Ao detalhar o segundo ataque, no bairro Laranjeiras, o delegado afirmou que as vítimas também não tinham relação com crimes.

“No caso do duplo homicídio no bairro Laranjeiras, Mislene tinha acabado de chegar ao local para comprar uma cerveja. Ela era faxineira, foi atingida por quatro disparos — nas pernas, nas nádegas e na cabeça — e deixou sete filhos, sendo quatro menores de idade sob a responsabilidade da filha de 21 anos. Wagner também não tinha envolvimento com atividades ilícitas. Ele havia acabado de chegar ao estabelecimento para acompanhar o resultado de um jogo de futebol”.

A Polícia Civil aponta Pedro Cortes Falcão, de 35 anos, o “Pedrinho”, como mandante dos crimes. Wesley Magno Uchoa Braz, de 38 anos, conhecido como “Neném” ou “2N”, teria dado suporte à ação e era apontado como liderança do tráfico em Chácara Parreiral.

No núcleo responsável pelo planejamento aparecem Paulo Sérgio F. Costa, o “Paulinho” ou “PL”, Gilson da Costa Silva, Yuri Andrews de A. Barcellos e José Roberto S. Oliveira Junior, o “Juninho”.

Já Vitor de Faria R. Costa e José Ferreira C. Filho são apontados como responsáveis pelo monitoramento e apoio operacional. Na execução dos atentados, o inquérito cita João Pedro V. de Souza, conhecido como “Tiroteio”, e Brendo Magalhães Silva, o “Perna”, como autores dos disparos. Tiago Laurindo, o “Neguim KMK”, é apontado como motorista do veículo utilizado na ação e segue foragido.
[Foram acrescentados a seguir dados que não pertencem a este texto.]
(** ** Values that are no numbers *)

(** X4. A threshold that [float] does not convert ends rule 1 with the
    exception of the conversion, before anything is reported: [TypeError]
    for a list or a mapping. *)
Theorem threshold_conversion_failure (float_of_str : string -> result float64)
    (cbim provenance : value) (errors : list message) (v1 v2 v3 v4 : value) (e : exn) :
  get_biomarker_threshold cbim "gfap_pg_ml" = Ok v1 ->
  get_biomarker_threshold cbim "uchl1_pg_ml" = Ok v2 ->
  provenance_value provenance "gfap_ct_threshold" = Ok v3 ->
  provenance_value provenance "uchl1_ct_threshold" = Ok v4 ->
  v1 <> VNone ->
  py_float float_of_str v1 = Raise e ->
  run (validate_threshold_consistency float_of_str cbim provenance) errors = Raise e
  /\ (forall xs, py_float float_of_str (VList xs) = Raise TypeError)
  /\ (forall kvs, py_float float_of_str (VDict kvs) = Raise TypeError).
Proof.
  intros H1 H2 H3 H4 Hn He. split; [|split; reflexivity].
  unfold run, validate_threshold_consistency.
  rewrite (bind_ok _ _ errors v1 errors (lift_ok _ _ _ H1)).
  rewrite (bind_ok _ _ errors v2 errors (lift_ok _ _ _ H2)).
  rewrite (bind_ok _ _ errors v3 errors (lift_ok _ _ _ H3)).
  rewrite (bind_ok _ _ errors v4 errors (lift_ok _ _ _ H4)).
  replace (is_None v1) with false by (destruct v1; [congruence | reflexivity ..]).
  unfold bind at 1. unfold bind at 1. unfold lift at 1. cbn [subscript lookup String.eqb].
  cbv beta iota.
  unfold bind at 1. unfold lift at 1. unfold nearly_equal. rewrite He. reflexivity.
Qed.
(** The pass of the loop body that accepts a block. *)
Lemma scanIter_accept_pass
    (l : LoopState) (maxHeight : Z) (block : Block) (txs : list Transaction) :
  let s := loopState l in
  let H := currentHeight l + 1 in
  (forall r, schedule r ≡ₚ r) ->
  Scanning s = true ->
  GetBlockHeight = Ok maxHeight ->
  0 <= currentHeight l < maxHeight ->
  maxHeight < two64 ->
  GetBlockByHeight H = Ok block ->
  currentHash l = PrevBlockHash block ->
  GetTransactionsByHeight (Height block) = Ok txs ->
  exists s',
    scanIter l = Continue (mkLoop H (Hash block) s')
    /\ GetLocalNewBlock s' = (H, Hash block)
    /\ localBlocks s' = <[Height block := block]> (localBlocks s)
    /\ blockNotified s'
       = blockNotified s
         ++ map (fun o => (o, Block_BlockHeader block wm_Symbol))
              (seq 0 (length Observers))
    /\ Scanning s' = true.
Proof.
  cbv zeta. intros Hperm Hscan Hmax Hcur Htip Hb Hprev Htx.
  pose proof (scanIter_fetch wm_Symbol wm_Decimal GenTxInputSID GenTxOutPutSID
                GenTransactionWxID GetWalletStatus GetBlockByHeight
                GetTransactionsByHeight Observers ScanTargetFunc schedule
                l maxHeight Hscan Hmax (proj2 Hcur)) as Hiter.
  cbv zeta in Hiter. rewrite wrap64_small in Hiter by lia.
  rewrite Hb in Hiter.
  rewrite bool_decide_eq_true_2 in Hiter by exact Hprev. cbn [negb] in Hiter.
  pose proof (BatchExtractTransaction_listed wm_Symbol wm_Decimal GenTxInputSID
                GenTxOutPutSID GenTransactionWxID GetBlockByHeight
                GetTransactionsByHeight Observers ScanTargetFunc schedule
                (Height block) (Hash block) txs (loopState l) Hperm Htx) as Hnone.
  destruct (BatchExtractTransaction_queues wm_Symbol wm_Decimal GenTxInputSID
              GenTxOutPutSID GenTransactionWxID GetBlockByHeight
              GetTransactionsByHeight Observers ScanTargetFunc schedule
              (Height block) (Hash block) (loopState l))
    as [(records & notes & Hs & _) _].
  destruct (BatchExtractTransaction (Height block) (Hash block) (loopState l))
    as [s1 err].
  cbn [fst snd] in Hs, Hnone. subst s1 err.
  eexists. split; [exact Hiter|]. repeat split. exact Hscan.
Qed.

(** X12. A block that continues the local chain and whose transactions
    are listed is accepted: the loop goes on from its height with its hash,
    the cursor becomes (that height, that hash), the block is stored under
    the height it reports, each observer is sent exactly one header of it,
    not flagged as a fork, and the scanner keeps running. *)
Theorem scanIter_accepts
    (l : LoopState) (maxHeight : Z) (block : Block) (txs : list Transaction) :
  let s := loopState l in
  let H := currentHeight l + 1 in
  (forall r, schedule r ≡ₚ r) ->
  Scanning s = true ->
  GetBlockHeight = Ok maxHeight ->
  0 <= currentHeight l < maxHeight ->
  maxHeight < two64 ->
  GetBlockByHeight H = Ok block ->
  currentHash l = PrevBlockHash block ->
  GetTransactionsByHeight (Height block) = Ok txs ->
  exists s',
    scanIter l = Continue (mkLoop H (Hash block) s')
    /\ GetLocalNewBlock s' = (H, Hash block)
    /\ localBlocks s' = <[Height block := block]> (localBlocks s)
    /\ blockNotified s'
       = blockNotified s
         ++ map (fun o => (o, Block_BlockHeader block wm_Symbol))
              (seq 0 (length Observers))
    /\ Scanning s' = true.
Proof. exact (scanIter_accept_pass l maxHeight block txs). Qed.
Investigação detalha dinâmica dos ataques

Segundo Sandi Mori, a investigação conseguiu reconstruir a dinâmica do primeiro ataque e identificar a participação dos envolvidos.
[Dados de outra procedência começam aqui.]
(** In the crawl of the example site, after two passes the page
    [c.html] is queued twice: it is a link of the start page and of
    [b.html]. *)
Lemma crawl_follows_links_witness :
  q (Examples.crawl Examples.reversed_order Examples.site_cfg 2)
  = [str "https://site/root/c.html"; str "https://site/root/c.html"]
  /\ Forall (fun u : pystr =>
               u = start Examples.site_cfg
               \/ exists k url html links,
                    Trace.request
                      (trace (Examples.crawl Examples.reversed_order
                                Examples.site_cfg 2)) k = Some url
                    /\ fetch (Examples.ok_network k) url (timeout Examples.site_cfg)
                       = Some html
                    /\ extract_links Examples.any_host Examples.two_links_parser
                                     html url = Some links
                    /\ u ∈ links)
            (q (Examples.crawl Examples.reversed_order Examples.site_cfg 2)).
Proof.
  split; [vm_compute; reflexivity|].
  apply (crawl_follows_links Examples.any_host Examples.two_links_parser
           Examples.ok_network Examples.ok_disk Examples.reversed_order
           Examples.site_cfg
           (Examples.crawl Examples.reversed_order Examples.site_cfg 2)).
  - intros n links. symmetry. apply Permutation_rev.
  - apply run_visited, reach_init.
Defined.

(** ** Targets that differ in the fragment *)
Module FragmentFacts.
Import Urllib UrlSteps.

Abbreviation no_hash := (Forall (fun c : ascii => c <> "#"%char)).

Lemma hash_is_sep : "#"%char = "?"%char \/ "#"%char = "#"%char.
Proof. now right. Qed.

(** A fragment behind a URL without [#] changes the fragment of the
    parsed URL and nothing else. *)
Lemma urlsplit_hash (ck : pystr -> bool) (t f s0 : pystr) :
  no_hash t ->
  urlsplit ck (t ++ "#"%char :: f) s0
  = option_map (fun r => {| s_scheme := s_scheme r; s_netloc := s_netloc r;
                            s_path := s_path r; s_query := s_query r;
                            s_fragment := remove_unsafe f |})
               (urlsplit ck t s0).
Proof.
  intros Ht. rewrite !UrlMore.urlsplit_steps. cbv zeta.
  rewrite (UrlMore.lstrip_c0_tail "#" hash_is_sep),
    (UrlMore.remove_unsafe_tail "#" hash_is_sep).
  set (u := remove_unsafe (lstrip_c0 t)).
  assert (Hu : no_hash u)
    by now apply UrlMore.Forall_filter_keep, UrlMore.lstrip_c0_Forall.
  rewrite (UrlMore.split_scheme_eq "#" hash_is_sep).
  pose proof (UrlMore.split_scheme_Forall _ (remove_unsafe (strip_c0 s0)) u Hu) as H1.
  destruct (split_scheme _ u) as [sch r1]. cbn [fst snd] in *.
  rewrite (UrlMore.split_netloc_eq "#" hash_is_sep).
  pose proof (UrlMore.split_netloc_Forall _ r1 H1) as H2.
  destruct (split_netloc r1) as [nl r2]. cbn [fst snd] in *.
  destruct (_ || _); [reflexivity|]. destruct (_ && _); [reflexivity|].
  rewrite (UrlMore.partition_first "#" r2 _ H2), (UrlMore.partition_absent "#" r2 H2).
  now destruct (partition "?" r2).
Qed.

Lemma urlparse_hash (ck : pystr -> bool) (t f s0 : pystr) :
  no_hash t ->
  urlparse ck (t ++ "#"%char :: f) s0
  = option_map (fun r => {| scheme := scheme r; netloc := netloc r;
                            path := path r; params := params r;
                            query := query r; fragment := remove_unsafe f |})
               (urlparse ck t s0).
Proof.
  intros Ht. unfold urlparse. rewrite (urlsplit_hash ck t f s0 Ht).
  destruct (urlsplit ck t s0) as [r|]; [|reflexivity].
  cbn [option_map s_scheme s_netloc s_path s_query s_fragment].
  now destruct (if _ && _ then _ else _).
Qed.

Lemma urlunparse_fragment (sch nl url prm qry frag : pystr) :
  frag <> [] ->
  urlunparse sch nl url prm qry frag
  = urlunparse sch nl url prm qry [] ++ "#"%char :: frag.
Proof.
  intros Hf. unfold urlunparse, urlunsplit. cbv zeta.
  rewrite (bool_decide_eq_false_2 _ Hf), (bool_decide_eq_true_2 ([] = []) eq_refl).
  reflexivity.
Qed.

(** [urldefrag] of a URL with a fragment does not depend on the
    fragment. *)
Lemma urldefrag_hash (ck : pystr -> bool) (x g : pystr) :
  no_hash x ->
  urldefrag ck (x ++ "#"%char :: g)
  = option_map (fun r => urlunparse (scheme r) (netloc r) (path r) (params r)
                                    (query r) [])
               (urlparse ck x []).
Proof.
  intros Hx. unfold urldefrag.
  assert (has "#" (x ++ "#"%char :: g) = true) as ->.
  { unfold has. rewrite existsb_app. cbn [existsb].
    now rewrite Ascii.eqb_refl, orb_true_r. }
  rewrite (urlparse_hash ck x g [] Hx).
  now destruct (urlparse ck x []).
Qed.

(** *** No [#] in a joined path *)

Lemma split_no_hash (c : ascii) (s : pystr) :
  no_hash s -> Forall no_hash (Py.split c s).
Proof.
  induction 1 as [|x s Hx _ IH]; cbn [Py.split]; [repeat constructor|].
  destruct (Ascii.eqb x c); [constructor; [constructor|exact IH]|].
  destruct (Py.split c s) as [|w ws]; [repeat constructor; exact Hx|].
  inversion IH; subst. constructor; [now constructor|assumption].
Qed.

Lemma removelast_Forall {A} (P : A -> Prop) (l : list A) :
  Forall P l -> Forall P (removelast l).
Proof.
  induction 1 as [|x l Hx Hl IH]; [constructor|]. cbn [removelast].
  destruct l; [constructor|]. now constructor.
Qed.

Lemma resolve_segments_no_hash (resolved segments : list pystr) :
  Forall no_hash resolved -> Forall no_hash segments ->
  Forall no_hash (resolve_segments resolved segments).
Proof.
  intros Hr Hs. revert resolved Hr.
  induction Hs as [|seg rest Hseg _ IH]; intros resolved Hr;
    cbn [resolve_segments]; [exact Hr|].
  destruct (bool_decide (seg = str "..")); [now apply IH, removelast_Forall|].
  destruct (bool_decide (seg = str ".")); [now apply IH|].
  apply IH, Forall_app. split; [exact Hr|now constructor].
Qed.

Lemma drop_inner_empty_no_hash (segments : list pystr) :
  Forall no_hash segments -> Forall no_hash (drop_inner_empty segments).
Proof.
  intros H. unfold drop_inner_empty. destruct segments as [|a [|b rest]];
    [constructor|exact H|].
  inversion H as [|? ? Ha Hrest]; subst. constructor; [exact Ha|].
  apply Forall_app. split.
  - now apply UrlMore.Forall_filter_keep, removelast_Forall.
  - constructor; [|constructor].
    apply PathFacts.last_Forall; [constructor|exact Hrest].
Qed.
“Tiago, João Pedro e Breno saíram de Chácara Parreiral em um veículo Tucson e seguiram até Maringá. Eles ficaram aguardando na distribuidora e, depois, foram até a Redonzeza Distribuidora. O João Pedro desceu do carro usando uma jaqueta verde e uma calça jeans e efetuou disparos contra Luiz Gustavo. Quando a vítima correu, Breno também efetuou tiros, atingindo-a pelas costas e fazendo com que ela caísse.”

O delegado afirmou que a vítima foi atingida mesmo sem possibilidade de defesa.

“Após a vítima estar caída e sem possibilidade de defesa, João Pedro voltou a atirar. Foram sete disparos, sendo três deles na região da cabeça de Luiz Gustavo, que morreu no local.”

Sobre a sequência da ação, Sandi Mori explicou:

“Depois do crime em Maringá, eles retornaram para Chácara Parreiral no mesmo veículo. Breno continuou dirigindo e, em seguida, eles seguiram para o Parque das Laranjeiras, onde pegaram dois adolescentes e realizaram diversos disparos contra as pessoas que estavam em frente à distribuidora.”

Segundo o delegado, os ataques foram planejados, mas atingiram pessoas que não eram os alvos.

“Os ataques foram planejados, mas os criminosos erraram os alvos. Pedro Cortes Falcão é apontado como mandante. Ele entrou no sistema penitenciário em 2011, possui condenação por homicídio e, em 2022, após retornar ao controle do tráfico, teria ordenado a morte de Márcio e da esposa para retomar o comando da atividade criminosa”.

Advogadas são apontadas como elo entre líderes de facção presos e criminosos em liberdade

Resposta às famílias das vítimas

O delegado-geral da Polícia Civil do Espírito Santo (PCES), Jordano Bruno, destacou o trabalho realizado após os ataques e afirmou que a operação representa uma resposta às famílias e à sociedade.

“Após quase um ano de trabalho, identificamos ações criminosas violentas que trouxeram insegurança para bairros da Serra. Foi fundamental atuar de forma rigorosa, produzindo provas para chegar a esse resultado e retirar esses indivíduos de circulação. É uma resposta às famílias das vítimas, à comunidade local e à sociedade. O objetivo é evitar que novos crimes voltem a acontecer, novos ataques sejam realizados por esses integrantes ou até possíveis retaliações”.